CurrentC would allow my purchases to be tracked across multiple major
retailers and aggregated. The value there is _incredible_. Possibly worth more
than the merchandise I buy? Very possibly, I'd think.

------
post_break
Apple Pay worked last week. Google Wallet worked for years. This is really not
looking good for their competing product. Boycotts are starting to trend on
Twitter, and for good reason.

------
georgemcbay
This is a shitty situation for consumers and I think the retailers are making
a big mistake, but it is also somewhat amusing to see so many Apple fans
white-knighting for Apple considering they are a company that has routinely
rejected (on their walled-garden App Store) apps or app updates to already
existing apps because they "duplicate functionality" (read: "compete with our
stuff").

My reaction is similar to when Apple gets sued for patent infringement on dumb
patents -- it still makes me dislike the current patent system for abuse, but
at the same time a part of me thinks it couldn't happen to a more deserving
company in a "live by the sword, die by the sword" way.

------
VLM
"The deadline for merchants to make the switch is October 2015; so far about
220,000 U.S. stores have done so, out of more than 10 million. The upgrade
costs $500 to $1,000 per checkout terminal, according to Javelin Strategy &
Research."

Why not just go to your local office supply store and look up that you can get
a iCT250 for about $200 and from the ingenico website you can read that
specific model "Gives options to accept all forms of payment including MSR,
EMV, contactless and mobile NFC." "credit cards with chips" to the general
public are "EMV" to retailers. I think I saw an ad for Staples for $250 for
this exact terminal. Its a top of the line device and its only $200 to maybe
$300 depending where you buy it. You could probably pay less.

I volunteer part time as treasurer for a non-profit and part of my "volunteer"
work as the local IT expert was researching alternative payment methods for
our fundraisers, none of which we (aka I) decided to implement. Partially
because when you have a bazillion volunteer workers its a miracle if they can
just get the name right on personal checks, there is no way in hell I'm
personally training 50 people to accept 25 different digital payment methods.
Also we keep more cash with our no fee non-profit checking account, so why
make some middleman "rich". Our (edited: fundraiser event) cashflow is barely
in the 5 digit range, and I can imagine orgs much bigger or smaller, or profit
instead of non-profit, might have different end results.

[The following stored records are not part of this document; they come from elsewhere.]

Definition insert_notification (n : Notification) (db : DB) : result error DB :=
  row ← coerce_notification n;
  if bool_decide (is_Some (notifications db !! n_ID row)) ||
     key_taken (n_IdempotencyKey row) (notifications db)
  then Err unique_violation
  else if fk_ok (n_TemplateID row) db
  then Ok (set_notifications (<[n_ID row := row]> (notifications db)) db)
  else Err fk_violation.

(** The statements of one pgx batch run in one implicit transaction. *)
Fixpoint insert_notifications (ns : list Notification) (db : DB) : result error DB :=
  match ns with
  | [] => Ok db
  | n :: ns' => insert_notification n db ≫= insert_notifications ns'
  end.

(** UPDATE ... WHERE id = ANY(ids) AND P *)
Definition update_ids (ids : list uuid) (P : Notification → bool)
    (f : Notification → Notification) (t : gmap uuid Notification) : gmap uuid Notification :=
  map_imap (λ k n, Some (if bool_decide (k ∈ ids) && P n then f n else n)) t.

(** SET status = ..., updated_at = NOW() *)
Definition touch_status (now : Z) (st : Status) (n : Notification) : Notification :=
  {| n_ID := n_ID n; n_BatchID := n_BatchID n; n_IdempotencyKey := n_IdempotencyKey n;
     n_Recipient := n_Recipient n; n_Channel := n_Channel n; n_Content := n_Content n;
     n_Priority := n_Priority n; n_Status := st; n_TemplateID := n_TemplateID n;
     n_TemplateVars := n_TemplateVars n; n_ScheduledAt := n_ScheduledAt n;
     n_ProviderMsgID := n_ProviderMsgID n; n_Attempts := n_Attempts n;
     n_MaxAttempts := n_MaxAttempts n; n_LastError := n_LastError n; n_SentAt := n_SentAt n;
     n_CreatedAt := n_CreatedAt n; n_UpdatedAt := pg_timestamp now |}.

Definition touch_error (now : Z) (st : Status) (err : string) (attempts : Z)
    (n : Notification) : Notification :=
  {| n_ID := n_ID n; n_BatchID := n_BatchID n; n_IdempotencyKey := n_IdempotencyKey n;
     n_Recipient := n_Recipient n; n_Channel := n_Channel n; n_Content := n_Content n;
     n_Priority := n_Priority n; n_Status := st; n_TemplateID := n_TemplateID n;
     n_TemplateVars := n_TemplateVars n; n_ScheduledAt := n_ScheduledAt n;
     n_ProviderMsgID := n_ProviderMsgID n; n_Attempts := attempts;
     n_MaxAttempts := n_MaxAttempts n; n_LastError := Some err; n_SentAt := n_SentAt n;
     n_CreatedAt := n_CreatedAt n; n_UpdatedAt := pg_timestamp now |}.
(* ===== verification/RateLimiter.v ===== *)
(** * Sliding-window rate limiter (internal/queue/redis/ratelimiter.go)

    The two Lua scripts run atomically inside Redis; they are translated
    statement by statement over the commands of [RedisServer].  A Lua number is
    a double, so [now] and [now - window] are rounded by [f64].  The text of a
    number in a member ([now .. '-' .. i]) is Lua's own conversion, the class
    [LuaNumber]; [math.random(1000000)] draws come from a stream per script
    execution.  The script sets the key's time to live, so every call is
    preceded by the server expiring keys at that moment. *)
From S2P Require Import Prelude GoLib Float64 Redis.
From Stdlib Require Import ZArith Lia.
From stdpp Require Import base numbers list strings gmap fin_maps.

Open Scope Z_scope.

(** Lua 5.1's [tostring] of an integer-valued number. *)
Class LuaNumber := lua_number : Z → string.

Record RateLimiter := mkRateLimiter { rl_limit : Z; rl_windowNs : Z }.

Definition NewRateLimiter (limit : Z) : RateLimiter :=
  {| rl_limit := limit; rl_windowNs := Second |}.

Definition ratelimit_key (channel : string) : string := "ratelimit:" +:+ channel.

Section scripts.
Context {R : Type} `{RedisServer R} `{LuaNumber}.

(** [window / 1000000000 + 1] seconds, as the server's EXPIRE takes it. *)
Definition script_ttl (window : Z) : Z := (window / Second + 1) * Second.

(** The member the [i]-th loop iteration of the batch script adds. *)
Definition batch_member (now : Z) (rnd : nat → Z) (i : nat) : string :=
  lua_number now +:+ "-" +:+ lua_number (Z.of_nat i) +:+ "-" +:+ lua_number (rnd i).

(** [for i = 1, allowed do ZADD ... end], from iteration [i] on. *)
Fixpoint add_entries (key : string) (now : Z) (rnd : nat → Z) (i n : nat) (r : R) : R :=
  match n with
  | O => r
  | S n' => add_entries key now rnd (S i) n' (ZADD key now (batch_member now rnd i) r)
  end.

(** [rateLimitScript]; [t] is the server's clock. *)
Definition rateLimitScript (key : string) (limit window now0 : Z) (t : Z) (rnd : nat → Z)
    (r : R) : Z * R :=
  let now := f64 now0 in
  let r := ZREMRANGEBYSCORE key 0 (f64 (now - window)) r in
  let count := Z.of_nat (ZCARD key r) in
  if count <? limit then
    let r := ZADD key now (lua_number now +:+ "-" +:+ lua_number (rnd 1%nat)) r in
    let r := EXPIRE key t (script_ttl window) r in
    (1, r)
  else (0, r).

(** [rateLimitBatchScript] *)
Definition rateLimitBatchScript (key : string) (limit window now0 requested : Z) (t : Z)
    (rnd : nat → Z) (r : R) : Z * R :=
  let now := f64 now0 in
  let r := ZREMRANGEBYSCORE key 0 (f64 (now - window)) r in
  let count := Z.of_nat (ZCARD key r) in
  let remaining := limit - count in
  if remaining <=? 0 then (0, r)
  else
    let allowed := Z.min requested remaining in
    let r := add_entries key now rnd 1 (Z.to_nat allowed) r in
    let r := EXPIRE key t (script_ttl window) r in
    (allowed, r).
End scripts.

(** ** The scripts on the contents of the key *)

Section specs.
Context {R : Type} `{RedisLaws R} `{LuaNumber}.

(** The members iterations [i .. i+n-1] add. *)
Definition batch_members (now : Z) (rnd : nat → Z) (i n : nat) : list string :=
  batch_member now rnd <$> seq i n.

Lemma add_entries_lookup key now rnd n : ∀ i (r : R) x,
  zset (add_entries key now rnd i n r) key !! x =
    if decide (x ∈ batch_members now rnd i n) then Some now else zset r key !! x.
Proof.
  induction n as [|n IH]; intros i r x.
  { destruct (decide _) as [Hin|]; [by apply elem_of_nil in Hin|done]. }
  cbn [add_entries]. rewrite IH, zset_ZADD, (decide_True (P := key = key)), lookup_insert by done.
  change (batch_members now rnd i (S n))
    with (batch_member now rnd i :: batch_members now rnd (S i) n).
  destruct (decide (x ∈ batch_members now rnd (S i) n)) as [Hin|Hin],
    (decide (batch_member now rnd i = x)) as [<-|Hne];
    destruct (decide (_ ∈ _ :: _)) as [Hc|Hc]; rewrite elem_of_cons in Hc; intuition congruence.
Qed.

Lemma add_entries_other key now rnd n : ∀ i (r : R) k,
  k ≠ key → zset (add_entries key now rnd i n r) k = zset r k.
Proof.
  induction n as [|n IH]; intros i r k Hk; simpl; [done|].
  rewrite IH, zset_ZADD, decide_False by congruence. done.
Qed.

Lemma add_entries_size_le key now rnd n : ∀ i (r : R),
  (size (zset (add_entries key now rnd i n r) key) ≤ size (zset r key) + n)%nat.
Proof.
  induction n as [|n IH]; intros i r; simpl; [lia|].
  specialize (IH (S i) (ZADD key now (batch_member now rnd i) r)).
  rewrite zset_ZADD, decide_True in IH by done.
  pose proof (map_size_insert (batch_member now rnd i) now (zset r key)) as Hs.
  destruct (zset r key !! _); simpl in Hs; unfold id in Hs; lia.
Qed.

Lemma add_entries_deadline key now rnd n : ∀ i (r : R) k,
  deadline (add_entries key now rnd i n r) k = deadline r k.
Proof.
  induction n as [|n IH]; intros i r k; simpl; [done|]. by rewrite IH, deadline_ZADD.
Qed.

(** What the cleanup leaves: entries newer than the window (or with a negative
    score, which no call writes). *)
Lemma cleanup_lookup key lo hi (r : R) x :
  zset (ZREMRANGEBYSCORE key lo hi r) key !! x =
    s ← zset r key !! x; if decide (lo ≤ s ≤ hi) then None else Some s.
Proof.
  rewrite zset_ZREMRANGEBYSCORE, decide_True, map_lookup_filter by done.
  destruct (zset r key !! x) as [s|]; simpl; [|done].
  case_decide; [by rewrite option_guard_False by tauto|by rewrite option_guard_True by tauto].
Qed.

(Edited to add, theres a new alternative digital payment method released
roughly every 3 months, its very trendy. So next fall, that would be roughly
29 possible payment technologies for 50 people thats almost 1500 training
sessions all of which have to be perfect. No thanks!)

------
brighton36
Until there's a system that works for consumers 98% of the time or more,
consumers will continue to reach into their wallets for a plastic card.
Proprietary software vendors are never going to hit that rate of acceptance,
and for the most part, they're all wasting their time with these half-baked
implementations. As soon as a universal open standard of payments becomes
accepted by the big merchants, that's when these mobile payment space will
take off. No one wants to embrace Bitcoin for all the obvious reasons, but
there is no other competing solution, so it'll clearly be the inevitable, if
not reluctant, winner in this market.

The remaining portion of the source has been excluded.